The New Jersey Department of Environmental Protection erred by issuing permits for a gas pipeline project without granting an adjudicatory hearing to opposing parties, the U.S. Court of Appeals for the Third Circuit has ruled in a precedential opinion.

The NJDEP erroneously concluded that state regulations establishing the availability of such hearings are pre-empted by federal law, the appeals court said Wednesday in Township of Bordentown v. Federal Energy Regulatory Commission.

The decision provides a helping hand to the townships of Bordentown and Chesterfield and the Pinelands Preservation Alliance in their battle against expansion of a Transcontinental Gas Pipe Line Co. facility.

It also comes one day after a different Third Circuit panel dismissed an environmental group's challenge to approval granted by the Commonwealth of Pennsylvania to another Transcontinental pipeline project.

Bordentown, Chesterfield and the Pinelands group brought an appeal to the Third Circuit from orders of the Federal Energy Regulatory Commission and the NJDEP. The petitioners contend that FERC violated a federal law governing approval and construction of interstate pipelines by arbitrarily and capriciously approving Transco's proposed project. They also claim the NJDEP violated New Jersey law by improperly issuing permits to Transco and denying the petitioners' request for a hearing, based only on the NJDEP's belief that state regulations establishing availability of such hearings were pre-empted by federal law.
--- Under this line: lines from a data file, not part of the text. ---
(* ===== verification/Remote.v ===== *)
(** * The remote collector: crates/muxtop-proto/src/remote.rs

    One connection attempt (connect, TLS, Hello/Welcome, streaming) and the
    reconnection loop with its backoff.  What the network and the runtime do
    is an input script; what the collector does is a trace. *)

From S2P Require Import Prelude Str RsFloat Frame Snapshots Wire.
Local Open Scope Z_scope.
Local Open Scope rust_scope.

Definition MAX_BACKOFF : Duration := from_secs 30.
Definition INITIAL_BACKOFF : Duration := from_secs 1.

Inductive ConnectionEvent : Type :=
| Connected (hostname : str)
| Disconnected
| ServerErrorEvent (code : Z) (message : str).

Inductive RemoteError : Type :=
| RemoteIo (e : io_error)
| Protocol (message : str)
| RemoteHandshakeTimeout
| ConnectionClosed
| RemoteServerError (code : Z) (message : str).

(** How a step raced against cancellation and its timeout ends. *)
Inductive leg (A : Type) : Type := Done (a : A) | TimedOut | CancelledFirst.
Arguments Done {A}.
Arguments TimedOut {A}.
Arguments CancelledFirst {A}.

(** The snapshot channel's answer to [try_send]. *)
Inductive channel : Type := ChanOpen | ChanFull | ChanClosed.

(** A branch of the streaming [select!]. *)
Inductive remote_event : Type :=
| FrameRead (r : result (option Frame) ProtoError) (tx : channel)
| RemoteCancelled.

(** What the outside world does during one attempt. *)
Record attempt := mkAttempt {
  tcp : leg (result unit io_error);
  tls : leg (result unit str);
  hello_written : result unit ProtoError;
  welcome_read : leg (result (option Frame) ProtoError);
  streaming : list remote_event;
}.

(** What the collector does, in order. *)
Inductive action : Type :=
| SentHello (token : option str)
| Notified (e : ConnectionEvent)
| Delivered (snap : SystemSnapshot)
| Slept (d : Duration).

Section Remote.
Context `{!Bincode SystemSnapshot} `{!Bincode (str * Z)} `{!Bincode (Z * str)}
  `{!Bincode (str * option str)} `{!Bincode (str * str * Z)} `{!DebugFmt}.
(** [Display] of a protocol error. *)
Variable proto_display : ProtoError → str.
Variables (client_version : str) (token : option str).

Definition protocol_error {A} (e : ProtoError) : result A RemoteError :=
  Err (Protocol (proto_display e)).

(** The streaming loop; running out of script is the loop still waiting, seen
    as cancelled there. *)
Fixpoint stream_loop (events : list remote_event) : list action * result unit RemoteError :=
  match events with
  | [] | RemoteCancelled :: _ => ([], Ok tt)
  | FrameRead r tx :: events =>
    match r with
    | Ok None => ([], Err ConnectionClosed)
    | Err e => ([], protocol_error e)
    | Ok (Some frame) =>
      match from_frame frame with
      | Err e => ([], protocol_error e)
      | Ok (Snapshot snapshot) =>
          match tx with
          | ChanOpen => let '(acts, res) := stream_loop events in (Delivered snapshot :: acts, res)
          | ChanFull => stream_loop events
          | ChanClosed => ([], Ok tt)
          end
      | Ok (Heartbeat _ _) => stream_loop events
      | Ok (Error code message) =>
          ([Notified (ServerErrorEvent code message)], Err (RemoteServerError code message))
      | Ok _ => stream_loop events
      end
    end
  end.

Definition connect_and_stream (a : attempt) : list action * result unit RemoteError :=
  match tcp a with
  | CancelledFirst => ([], Ok tt)
  | TimedOut => ([], Ok tt)
  | Done (Err e) => ([], Err (RemoteIo e))
  | Done (Ok _) =>
  match tls a with
  | CancelledFirst => ([], Ok tt)
  | TimedOut => ([], Err (Protocol (lit "TLS handshake timed out")))
  | Done (Err e) => ([], Err (Protocol (lit "TLS handshake failed: " ++ e)))
  | Done (Ok _) =>
  match to_frame (Hello client_version token) with
  | Err e => ([], protocol_error e)
  | Ok _ =>
  match hello_written a with
  | Err e => ([], protocol_error e)
  | Ok _ =>
  let '(acts, res) :=
    match welcome_read a with
    | TimedOut | CancelledFirst => ([], Err RemoteHandshakeTimeout)
    | Done (Err e) => ([], protocol_error e)
    | Done (Ok None) => ([], Err ConnectionClosed)
    | Done (Ok (Some welcome_frame)) =>
      match from_frame welcome_frame with
      | Err e => ([], protocol_error e)
      | Ok (Welcome _ hostname _) =>
          let '(acts, res) := stream_loop (streaming a) in
          (Notified (Connected hostname) :: acts, res)
      | Ok (Error code message) =>
          ([Notified (ServerErrorEvent code message)], Err (RemoteServerError code message))
      | Ok other =>
          ([], Err (Protocol (lit "expected Welcome, got " ++ WireMessage_fmt other)))
      end
    end in
  (SentHello token :: acts, res)
  end end end end.

Definition next_backoff (e : RemoteError) (backoff : Duration) : Duration :=
  match e with
  | ConnectionClosed => INITIAL_BACKOFF
  | _ => Z.min (backoff * 2) MAX_BACKOFF
  end.

(** The reconnection loop: the attempts the world allows, each with whether
    cancellation fires during the wait that follows it. *)
Fixpoint run_loop (backoff : Duration) (attempts : list (attempt * bool)) : list action :=
  match attempts with
  | [] => []
  | (a, cancelled_in_sleep) :: attempts =>
    match connect_and_stream a with
    | (acts, Ok _) => acts
    | (acts, Err e) =>
        acts ++ Notified Disconnected ::
        (if cancelled_in_sleep : bool then []
         else Slept backoff :: run_loop (next_backoff e backoff) attempts)
    end
  end.

Definition run (attempts : list (attempt * bool)) : list action :=
  run_loop INITIAL_BACKOFF attempts.

(** ** Properties *)

(** The waits of a trace. *)
Definition sleeps (acts : list action) : list Duration :=
  omap (λ a, match a with Slept d => Some d | _ => None end) acts.

Definition delivered (acts : list action) : list SystemSnapshot :=
  omap (λ a, match a with Delivered s => Some s | _ => None end) acts.

Lemma sleeps_app l k : sleeps (l ++ k) = sleeps l ++ sleeps k.
Proof. apply omap_app. Qed.

Lemma delivered_app l k : delivered (l ++ k) = delivered l ++ delivered k.
Proof. apply omap_app. Qed.

Lemma stream_loop_no_sleep events : sleeps (stream_loop events).1 = [].
Proof.
  induction events as [|[[[f|]|e] tx|] events IH]; try done. simpl.
  destruct (from_frame f) as [[s| | | |]|e]; try done.
  destruct tx; [|done..]. by destruct (stream_loop events).
Qed.

Lemma attempt_no_sleep a : sleeps (connect_and_stream a).1 = [].
Proof.
  unfold connect_and_stream.
  destruct (tcp a) as [[?|?]| |]; try done. destruct (tls a) as [[?|?]| |]; try done.
  destruct (to_frame _); [|done]. destruct (hello_written a); [|done].
  destruct (welcome_read a) as [[[f|]|e]| |]; try done. simpl.
  destruct (from_frame f) as [[s| | | |v h r]|e]; try done.
  pose proof (stream_loop_no_sleep (streaming a)) as H'. by destruct (stream_loop _).
Qed.

(** The waits the failures of a run call for: each doubles the one before it,
    up to the cap, and a dropped connection starts over. *)
Fixpoint waits (backoff : Duration) (errors : list RemoteError) : list Duration :=
  match errors with
  | [] => []
  | e :: errors => backoff :: waits (next_backoff e backoff) errors
  end.

Lemma waits_bounded errors b :
  INITIAL_BACKOFF ≤ b ≤ MAX_BACKOFF →
  Forall (λ d, INITIAL_BACKOFF ≤ d ≤ MAX_BACKOFF) (waits b errors).
Proof.
  revert b. induction errors as [|e errors IH]; intros b Hb; simpl; [done|].
  constructor; [done|]. apply IH. unfold next_backoff, INITIAL_BACKOFF, MAX_BACKOFF,
    from_secs, NANOS_PER_SEC in *. destruct e; lia.
Qed.

Lemma run_loop_sleeps b attempts :
  ∃ errors, sleeps (run_loop b attempts) = waits b errors.
Proof.
  revert b. induction attempts as [|[a cancelled] attempts IH]; intros b; simpl.
  { by exists []. }
  pose proof (attempt_no_sleep a) as Ha.
  destruct (connect_and_stream a) as [acts [?|e]]; simpl in *.
  { exists []. done. }
  rewrite sleeps_app, Ha. simpl. destruct cancelled; [by exists []|].
  destruct (IH (next_backoff e b)) as [errors Herr]. exists (e :: errors). simpl.
  by rewrite Herr.
Qed.

(** Reconnection never hammers and never stalls: whatever the network does,
    every wait between two attempts is at least one second and at most thirty. *)
Theorem backoff_bounded attempts :
  Forall (λ d, from_secs 1 ≤ d ≤ from_secs 30) (sleeps (run attempts)).
Proof.
  unfold run. destruct (run_loop_sleeps INITIAL_BACKOFF attempts) as [errors ->].
  apply waits_bounded. unfold INITIAL_BACKOFF, MAX_BACKOFF, from_secs, NANOS_PER_SEC. lia.
Qed.

(** *** Nothing is delivered before the Welcome *)

(** The snapshots a script of frames carries while the channel takes them. *)
Fixpoint carried (events : list remote_event) : list SystemSnapshot :=
  match events with
  | FrameRead (Ok (Some f)) ChanOpen :: events =>
      match from_frame f with Ok (Snapshot s) => [s] | _ => [] end ++ carried events
  | FrameRead (Ok (Some _)) _ :: events => carried events
  | _ => []
  end.

Lemma stream_loop_delivers events : delivered (stream_loop events).1 `prefix_of` carried events.
Proof.
  induction events as [|[[[f|]|e] tx|] events IH]; try done. simpl.
  destruct (from_frame f) as [[s| | | |]|e]; destruct tx; simpl; try done;
    try apply prefix_nil.
  destruct (stream_loop events) as [acts res]. simpl in *. by apply prefix_cons.
Qed.

(** The TUI is only shown what the server it asked for sent it: snapshots
    are delivered only on an attempt whose TLS handshake completed and whose
    peer answered the Hello with a Welcome, after the Connected notice, and
    they are decoded, in order and without invention, from the frames read. *)
Theorem delivered_after_welcome a :
  let '(acts, _) := connect_and_stream a in
  delivered acts = [] ∨
  ∃ f v h r rest, welcome_read a = Done (Ok (Some f)) ∧ from_frame f = Ok (Welcome v h r) ∧
    tls a = Done (Ok tt) ∧
    acts = SentHello token :: Notified (Connected h) :: rest ∧
    delivered rest `prefix_of` carried (streaming a).
Proof.
  unfold connect_and_stream.
  destruct (tcp a) as [[?|?]| |]; try by left. destruct (tls a) as [[[]|?]| |]; try by left.
  destruct (to_frame _); [|by left]. destruct (hello_written a); [|by left].
  destruct (welcome_read a) as [[[f|]|e]| |]; try by left. simpl.
  destruct (from_frame f) as [[s| | | |v h r]|e] eqn:Ef; try by left.
  pose proof (stream_loop_delivers (streaming a)) as Hd.
  destruct (stream_loop (streaming a)) as [acts res]. right. by eauto 12.
Qed.
End Remote.

(** *** Where the backoff departs from its comments *)

Section Divergence.
Context `{!Bincode SystemSnapshot} `{!Bincode (str * Z)} `{!Bincode (Z * str)}
  `{!Bincode (str * option str)} `{!Bincode (str * str * Z)} `{!DebugFmt}.

Definition refused : attempt :=
  mkAttempt (Done (Err (mkIoError OtherKind None))) CancelledFirst (Ok tt) CancelledFirst [].

(** A session that is welcomed by [wf] and then reads [last]. *)
Definition welcomed (wf : Frame) (last : result (option Frame) ProtoError) : attempt :=
  mkAttempt (Done (Ok tt)) (Done (Ok tt)) (Ok tt) (Done (Ok (Some wf)))
    [FrameRead last ChanOpen].

(** An attempt also ends without an error, and so without a reconnection, when
    the application's end of the channel is gone. *)
Lemma closed_channel_is_no_error proto_display f snap events :
  from_frame f = Ok (Snapshot snap) →
  stream_loop proto_display (FrameRead (Ok (Some f)) ChanClosed :: events) = ([], Ok tt).
Proof. intros E. simpl. by rewrite E. Qed.

(** A peer that closes the connection instead of welcoming. *)
Definition slammed : attempt :=
  mkAttempt (Done (Ok tt)) (Done (Ok tt)) (Ok tt) (Done (Ok None)) [].

(** The backoff follows the kind of the last error, not whether a connection
    was established: a welcomed session that ends in a read error still
    doubles it; a peer that never welcomes resets it; and the wait right after
    a welcomed session drops is the one earlier failures had built up. *)
Lemma backoff_ignores_success proto_display v t wf h f w r e :
  to_frame (Hello v t) = Ok f → from_frame wf = Ok (Welcome w h r) →
  let go l := sleeps (run proto_display v t ((λ a, (a, false)) <$> l)) in
  go [refused; refused; welcomed wf (Err e); refused] = from_secs <$> [1; 2; 4; 8] ∧
  go [refused; refused; slammed; refused] = from_secs <$> [1; 2; 4; 1] ∧
  go [refused; refused; welcomed wf (Ok None)] = from_secs <$> [1; 2; 4].
Proof.
  intros Hf Hwf. unfold run, run_loop. simpl. unfold connect_and_stream. simpl.
  rewrite Hf. simpl. rewrite Hwf. simpl. done.
Qed.
End Divergence.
Circuit Judges Michael Chagares, Morton Greenberg and Julio Fuentes ruled that the petitioners' challenges to FERC's orders lack merit. But they agreed that the NJDEP was incorrect in its interpretation of relevant federal law, thus rendering unreasonable its basis for denying the hearing.

The panel didn't address the petitioners' substantive challenges to the permits.

Bordentown sought an adjudicatory hearing on NJDEP's grant of a Freshwater Wetlands Individual Permit and Water Quality Certificate to the project in March 2017. Chesterfield and the Pinelands group later joined the challenge. In April 2017, Bordentown sought an adjudicatory hearing on a “dewatering permit” issued by the NJDEP.

Bordentown asserted that it had standing under state law to challenge the permits as a third party because it had a particularlized property interest affected by the project, given that part of it would be built on land owned by Bordentown and acquired by Transco through eminent domain based on authority granted by FERC.

In August 2017, the NJDEP denied the requests for an adjudicatory hearing, citing the Third Circuit's 2016 decision in Delaware Riverkeeper Network v. Secretary of Pennsylvania Department of Environmental Protection for the reasoning that federal authorities have exclusive jurisdiction over interstate natural gas projects, and that under the Natural Gas Act of 1938, the state administrative hearing process provided for in the New Jersey Freshwater Wetlands Protection Act is not applicable to permits for interstate natural gas projects.

The appeals court found no merit in the petitioner's challenges to FERC's finding that the pipeline project is needed to satisfy public convenience. Chagares, writing for the court, said the petitioners' argument “misapprehends the purpose of the analysis, the focus of which is on the objective existence of a market need, not the precise mechanics of fulfilling that need.”

FERC reasonably relied on the New Jersey Natural Gas Company's binding contract to use all of the project's capacity as evidence of the market need and proof that the project will be self-supporting, the appeals court said.

Petitioners also claimed that FERC erred by approving construction on property subject to regulation under New Jersey's Green Acres Act without first obtaining state approval, but there is no requirement that FERC pass through the procedural limitations that the state places on land acquired under that act, the panel said.

The petitioners fared better on the issue of the denied hearings. They said the state “misunderstood the scope of the Natural Gas Act's assignment of jurisdiction to the federal Court of Appeals.”

“Because this erroneous view was the only articulated reason for its denial of the petitioners' hearing request, we will remand to the NJDEP for reconsideration of the petitioners' request and to give the NJDEP the opportunity to in the first instance address the petitioners' substantive challenges to the provision of the permits,” Chagares wrote.

The Attorney General's Office, which represents the NJDEP in the case, didn't provide comment on the ruling.

John Gillespie of Parker McCay in Mount Laurel, who represents Chesterfield, and Paul Leodori of Medford, who represented the Pinelands Preservation Alliance, declined to comment.

Jennifer Borek of Genova Burns in Newark, who represented Bordentown, did not respond to a request for comment.